DATA EXTRACTS Block Start

(* ===== verification/HistoryOps.v ===== *)
(** * Undo and redo on a document ([core/block/editor/basic/history.go])

    An undo takes the previous action of the history, prepares a state over the
    document in which the added blocks are unlinked and the removed and changed
    blocks are set to what they were, and applies it; a redo does the reverse.  The
    document here is a smartblock's state, without parents, with its history. *)

From S2P Require Import Prelude Slice Undo Values PbTypes Details StateTree StateChecks StateNormalize StateDetails StateApply.

Local Open Scope Z_scope.

(** [NewStateCtx]. *)
Definition doc_NewState (d : Doc) : Doc :=
  let l := dc_top d in
  {| dc_tree := NewState (dc_tree d);
     dc_top := {| ly_details := None; ly_localDetails := None; ly_relationLinks := None; ly_objectTypeKeys := None;
                  ly_changeId := ""; ly_migrationVersion := ly_migrationVersion l;
                  ly_uniqueKeyInternal := ly_uniqueKeyInternal l;
                  ly_originalCreatedTimestamp := ly_originalCreatedTimestamp l; ly_fileInfo := ly_fileInfo l;
                  ly_fileKeys := []; ly_store := None; ly_storeLastChangeIdByPath := None; ly_storeKeyRemoved := None;
                  ly_notifications := None; ly_deviceStore := None |};
     dc_below := dc_top d :: dc_below d |}.

Definition unlink_all (t : State) (bs : list Block) : State := foldl (λ t b, (Unlink t (b_Id b)).2) t bs.
Definition set_all (t : State) (bs : list Block) : State := foldl Set_ t bs.

(** The tree of the prepared state. *)
Definition undo_tree (t : State) (a : action) : State :=
  set_all (set_all (unlink_all (NewState t) (ac_Add a)) (ac_Remove a)) (map ch_Before (ac_Change a)).
Definition redo_tree (t : State) (a : action) : State :=
  set_all (unlink_all (set_all (NewState t) (ac_Add a)) (ac_Remove a)) (map ch_After (ac_Change a)).

Section history.
Context (Local : list string).

(** The state an undo applies. *)
Definition undo_state (d : Doc) (a : action) : Doc :=
  let s := with_tree (doc_NewState d) (undo_tree (dc_tree d) a) in
  let s := match ac_ObjectTypes a with Some (before, _) => doc_SetObjectTypeKeys s (Some before) | None => s end in
  match ac_Details a with Some (before, _) => SetDetails Local s (d_Copy before) | None => s end.

Definition redo_state (d : Doc) (a : action) : Doc :=
  let s := with_tree (doc_NewState d) (redo_tree (dc_tree d) a) in
  let s := match ac_ObjectTypes a with Some (_, after) => doc_SetObjectTypeKeys s (Some after) | None => s end in
  match ac_Details a with Some (_, after) => SetDetails Local s (d_Copy after) | None => s end.

Context (Apply : Doc → option (res (list EventMessage * action * Doc))).
Abbreviation hist := (@history Block (Details * Details) (list RelationLink * list RelationLink) (list string * list string)).

(** The document, the history and the carriage to show; [Apply] is called with
    [NoHistory], so the action it returns is not recorded. *)
Definition Undo (d : Doc) (h : hist) : option (res (Doc * CarriageState * (Z * Z)) * Doc * hist) :=
  match Previous h with
  | None => None
  | Some (Err e, h) => Some (Err e, d, h)
  | Some (Ok a, h) =>
      match Apply (undo_state d a) with
      | None => None
      | Some (Err e) => Some (Err e, d, h)
      | Some (Ok (_, _, d')) => Some (Ok (d', ci_Before (ac_CarriageInfo a), Counters h), d', h)
      end
  end.

Definition Redo (d : Doc) (h : hist) : option (res (Doc * CarriageState * (Z * Z)) * Doc * hist) :=
  match Next h with
  | None => None
  | Some (Err e, h) => Some (Err e, d, h)
  | Some (Ok a, h) =>
      match Apply (redo_state d a) with
      | None => None
      | Some (Err e) => Some (Err e, d, h)
      | Some (Ok (_, _, d')) => Some (Ok (d', ci_After (ac_CarriageInfo a), Counters h), d', h)
      end
  end.
End history.

(** ** What the prepared state shows *)

Definition keyed (m : Blocks) : Prop := ∀ id b, m !! id = Some b → b_Id b = id.

(** [Unlink] touches the block that lists the child and no other. *)
Lemma Unlink_frame s x q b :
  keyed (view s) → view s !! q = Some b → x ∉ b_ChildrenIds b → view (Unlink s x).2 !! q = Some b.
Proof.
  intros Hk Hb Hx. unfold Unlink, GetParentOf. destruct (PickParentOf s x) as [p|] eqn:Ep; [|done].
  assert (view s !! b_Id p = Some p ∧ x ∈ b_ChildrenIds p) as [Hp Hin].
  { unfold PickParentOf in Ep. destruct (Iterate_walk s) as (l & cyc & E & HI). rewrite HI in Ep.
    pose proof (fold_find (λ b, has_child b x) None l) as Hf. destruct (fold_stop _ None l) as [r []]; cbn [finish iterated] in Ep.
    - destruct Hf as [-> _]. done.
    - destruct Hf as (b' & -> & Hb' & Hc%has_child_spec). simplify_eq.
      destruct (walk_sound _ _ _ _ _ _ _ E Hb') as (i & Hi & _). by rewrite (Hk i p Hi). }
  destruct (Get_some s (b_Id p) p Hp) as (s' & -> & (Hv & _ & _) & Hk'). cbn [snd removeChildren].
  unfold removeChildren. destruct (setChildrenIds_view s' (b_Id p) p (RemoveMut (b_ChildrenIds p) x) Hk') as (-> & _ & _).
  rewrite Hv, lookup_insert_ne; [done|]. intros Eq. rewrite <- Eq, Hp in Hb. by simplify_eq.
Qed.

Lemma Unlink_keyed s x : keyed (view s) → keyed (view (Unlink s x).2) ∧ same_below s (Unlink s x).2.
Proof.
  intros Hk. unfold Unlink, GetParentOf. destruct (PickParentOf s x) as [p|]; [|split; [done|apply same_below_refl]].
  pose proof (Get_spec s (b_Id p)) as (G1 & G2 & G3 & G4). destruct (Get s (b_Id p)) as [[b|] s']; cbn [fst snd] in *;
    [|split; [by rewrite G2|done]].
  unfold removeChildren. assert (b_Id b = b_Id p) as -> by (by apply Hk). rewrite <- G1 in G4.
  destruct (setChildrenIds_view s' (b_Id p) b (RemoveMut (b_ChildrenIds b) x) G4) as (Hv & Hs & _).
  rewrite Hv, G2. split; [|by eapply same_below_trans]. intros id b'.
  destruct (decide (id = b_Id p)) as [->|]; [rewrite lookup_insert_eq|rewrite lookup_insert_ne by done; apply Hk].
  intros [= <-]. simpl. by apply Hk.
Qed.

Lemma unlink_all_frame t bs q b :
  keyed (view t) → view t !! q = Some b → (∀ x, x ∈ bs → b_Id x ∉ b_ChildrenIds b) →
  view (unlink_all t bs) !! q = Some b.
Proof.
  revert t. induction bs as [|x bs IH]; intros t Hk Hb Hx; [done|]. cbn [unlink_all foldl].
  apply IH; [by apply Unlink_keyed| |intros; apply Hx; by right]. apply Unlink_frame; [done|done|]. apply Hx. by left.
Qed.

DATA EXTRACTS Block End

Determine the number of lines in the listing that hold the word "done", and supply that number and nothing further.

■ **EXPECTED ANSWER**: 8